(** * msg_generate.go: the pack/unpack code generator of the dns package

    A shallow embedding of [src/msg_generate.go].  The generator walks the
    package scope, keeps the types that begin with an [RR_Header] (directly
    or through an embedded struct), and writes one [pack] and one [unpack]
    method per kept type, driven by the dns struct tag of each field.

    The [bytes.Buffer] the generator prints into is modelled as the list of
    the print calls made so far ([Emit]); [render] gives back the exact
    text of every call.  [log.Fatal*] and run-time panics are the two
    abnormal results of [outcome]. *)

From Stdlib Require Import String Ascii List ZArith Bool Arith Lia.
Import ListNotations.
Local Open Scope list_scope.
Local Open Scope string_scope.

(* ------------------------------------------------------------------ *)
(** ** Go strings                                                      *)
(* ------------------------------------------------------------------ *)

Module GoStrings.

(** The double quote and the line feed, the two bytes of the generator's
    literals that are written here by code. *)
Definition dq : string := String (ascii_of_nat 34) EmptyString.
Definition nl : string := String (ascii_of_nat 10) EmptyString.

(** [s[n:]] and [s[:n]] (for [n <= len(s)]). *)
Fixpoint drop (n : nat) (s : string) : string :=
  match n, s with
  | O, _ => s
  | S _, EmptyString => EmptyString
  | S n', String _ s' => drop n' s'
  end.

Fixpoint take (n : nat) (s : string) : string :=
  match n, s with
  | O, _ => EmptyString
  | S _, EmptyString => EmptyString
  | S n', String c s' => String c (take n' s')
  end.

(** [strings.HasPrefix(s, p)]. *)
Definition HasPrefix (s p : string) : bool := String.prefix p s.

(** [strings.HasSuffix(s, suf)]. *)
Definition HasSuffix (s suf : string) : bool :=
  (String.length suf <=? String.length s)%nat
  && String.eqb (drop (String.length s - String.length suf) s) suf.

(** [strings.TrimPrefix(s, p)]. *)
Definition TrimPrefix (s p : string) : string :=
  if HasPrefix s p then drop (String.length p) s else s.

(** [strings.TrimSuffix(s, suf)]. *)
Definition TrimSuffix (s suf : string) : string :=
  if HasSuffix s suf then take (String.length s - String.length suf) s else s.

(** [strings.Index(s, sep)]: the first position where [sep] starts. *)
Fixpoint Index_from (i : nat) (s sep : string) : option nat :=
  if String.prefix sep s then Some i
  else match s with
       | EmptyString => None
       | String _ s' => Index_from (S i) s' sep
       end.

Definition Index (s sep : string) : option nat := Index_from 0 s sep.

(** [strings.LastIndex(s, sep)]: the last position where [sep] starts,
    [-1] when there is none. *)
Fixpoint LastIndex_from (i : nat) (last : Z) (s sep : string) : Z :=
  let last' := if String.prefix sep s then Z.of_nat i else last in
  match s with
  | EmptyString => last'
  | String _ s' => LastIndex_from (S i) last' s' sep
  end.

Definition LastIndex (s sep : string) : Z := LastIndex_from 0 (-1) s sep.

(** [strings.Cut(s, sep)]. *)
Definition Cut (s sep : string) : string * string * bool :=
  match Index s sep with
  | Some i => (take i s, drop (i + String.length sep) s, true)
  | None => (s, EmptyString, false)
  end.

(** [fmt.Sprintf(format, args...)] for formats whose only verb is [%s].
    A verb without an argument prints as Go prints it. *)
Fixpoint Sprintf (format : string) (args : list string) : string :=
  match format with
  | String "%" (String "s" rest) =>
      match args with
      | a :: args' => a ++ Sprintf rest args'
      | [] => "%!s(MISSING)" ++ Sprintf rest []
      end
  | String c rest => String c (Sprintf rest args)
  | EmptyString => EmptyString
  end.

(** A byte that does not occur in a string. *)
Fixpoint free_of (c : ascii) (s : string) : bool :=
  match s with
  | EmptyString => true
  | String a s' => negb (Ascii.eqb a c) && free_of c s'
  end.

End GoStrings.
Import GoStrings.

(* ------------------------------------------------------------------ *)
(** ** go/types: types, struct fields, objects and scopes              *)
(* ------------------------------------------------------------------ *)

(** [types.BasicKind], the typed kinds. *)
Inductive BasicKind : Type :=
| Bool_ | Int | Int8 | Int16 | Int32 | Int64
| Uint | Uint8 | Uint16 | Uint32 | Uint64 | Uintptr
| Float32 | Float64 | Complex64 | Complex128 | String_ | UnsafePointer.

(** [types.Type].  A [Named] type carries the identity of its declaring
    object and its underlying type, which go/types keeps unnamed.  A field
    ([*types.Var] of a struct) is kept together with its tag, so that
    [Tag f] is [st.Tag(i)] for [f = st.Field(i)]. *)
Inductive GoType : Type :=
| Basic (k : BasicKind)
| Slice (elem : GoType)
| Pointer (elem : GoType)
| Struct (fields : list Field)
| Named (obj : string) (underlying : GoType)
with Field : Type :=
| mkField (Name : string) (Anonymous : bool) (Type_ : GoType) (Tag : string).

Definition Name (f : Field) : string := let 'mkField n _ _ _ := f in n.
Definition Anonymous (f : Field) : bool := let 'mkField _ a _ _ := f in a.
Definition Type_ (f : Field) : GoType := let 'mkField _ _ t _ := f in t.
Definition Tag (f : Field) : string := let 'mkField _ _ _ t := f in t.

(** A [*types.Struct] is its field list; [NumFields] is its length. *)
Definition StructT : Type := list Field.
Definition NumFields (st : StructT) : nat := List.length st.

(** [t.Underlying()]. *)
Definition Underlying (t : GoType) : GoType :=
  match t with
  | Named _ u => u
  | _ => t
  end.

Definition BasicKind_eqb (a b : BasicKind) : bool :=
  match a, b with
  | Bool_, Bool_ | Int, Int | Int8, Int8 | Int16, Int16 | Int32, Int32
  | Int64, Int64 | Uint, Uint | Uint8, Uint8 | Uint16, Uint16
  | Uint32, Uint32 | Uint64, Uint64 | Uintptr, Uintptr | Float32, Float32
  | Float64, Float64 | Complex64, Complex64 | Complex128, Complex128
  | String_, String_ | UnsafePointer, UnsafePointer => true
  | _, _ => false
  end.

+++

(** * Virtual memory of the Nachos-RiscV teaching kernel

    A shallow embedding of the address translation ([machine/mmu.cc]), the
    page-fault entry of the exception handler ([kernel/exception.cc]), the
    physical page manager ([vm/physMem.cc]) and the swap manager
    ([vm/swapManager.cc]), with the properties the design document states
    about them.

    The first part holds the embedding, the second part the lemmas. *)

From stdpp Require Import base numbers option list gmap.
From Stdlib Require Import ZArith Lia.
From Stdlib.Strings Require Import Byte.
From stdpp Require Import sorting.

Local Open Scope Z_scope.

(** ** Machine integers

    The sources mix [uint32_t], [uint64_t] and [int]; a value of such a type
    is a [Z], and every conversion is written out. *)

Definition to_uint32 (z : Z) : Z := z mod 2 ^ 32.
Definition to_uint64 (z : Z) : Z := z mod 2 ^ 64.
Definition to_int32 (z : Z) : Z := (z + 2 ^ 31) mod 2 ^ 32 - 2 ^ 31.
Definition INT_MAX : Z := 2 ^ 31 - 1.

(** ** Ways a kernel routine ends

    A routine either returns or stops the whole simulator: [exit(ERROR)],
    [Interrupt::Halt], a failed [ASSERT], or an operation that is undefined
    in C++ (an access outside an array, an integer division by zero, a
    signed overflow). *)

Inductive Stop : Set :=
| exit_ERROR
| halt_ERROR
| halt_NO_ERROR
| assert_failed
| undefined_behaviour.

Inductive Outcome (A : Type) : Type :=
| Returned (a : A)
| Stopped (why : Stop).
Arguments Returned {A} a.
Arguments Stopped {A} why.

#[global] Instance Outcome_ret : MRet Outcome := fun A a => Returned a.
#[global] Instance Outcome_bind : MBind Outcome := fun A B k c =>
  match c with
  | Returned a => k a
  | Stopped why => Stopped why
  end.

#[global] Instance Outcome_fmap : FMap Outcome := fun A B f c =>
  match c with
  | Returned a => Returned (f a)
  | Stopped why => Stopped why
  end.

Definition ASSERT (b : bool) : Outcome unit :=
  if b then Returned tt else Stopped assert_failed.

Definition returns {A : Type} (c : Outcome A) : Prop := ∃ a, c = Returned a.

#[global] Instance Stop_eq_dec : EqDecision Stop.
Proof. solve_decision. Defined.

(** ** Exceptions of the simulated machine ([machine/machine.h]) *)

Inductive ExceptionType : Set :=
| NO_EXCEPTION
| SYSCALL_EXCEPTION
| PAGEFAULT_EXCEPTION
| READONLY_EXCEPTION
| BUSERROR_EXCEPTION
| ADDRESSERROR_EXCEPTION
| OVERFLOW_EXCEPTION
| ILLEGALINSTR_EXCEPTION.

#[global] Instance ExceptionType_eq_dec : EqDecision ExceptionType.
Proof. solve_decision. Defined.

+++

- _WHAT THE TASK ASKS_:
Each line above that has the word "Sprintf" must be copied.

- _ANSWER SPACE_:
(** [fmt.Sprintf(format, args...)] for formats whose only verb is [%s].
Fixpoint Sprintf (format : string) (args : list string) : string :=
      | a :: args' => a ++ Sprintf rest args'
      | [] => "%!s(MISSING)" ++ Sprintf rest []
  | String c rest => String c (Sprintf rest args)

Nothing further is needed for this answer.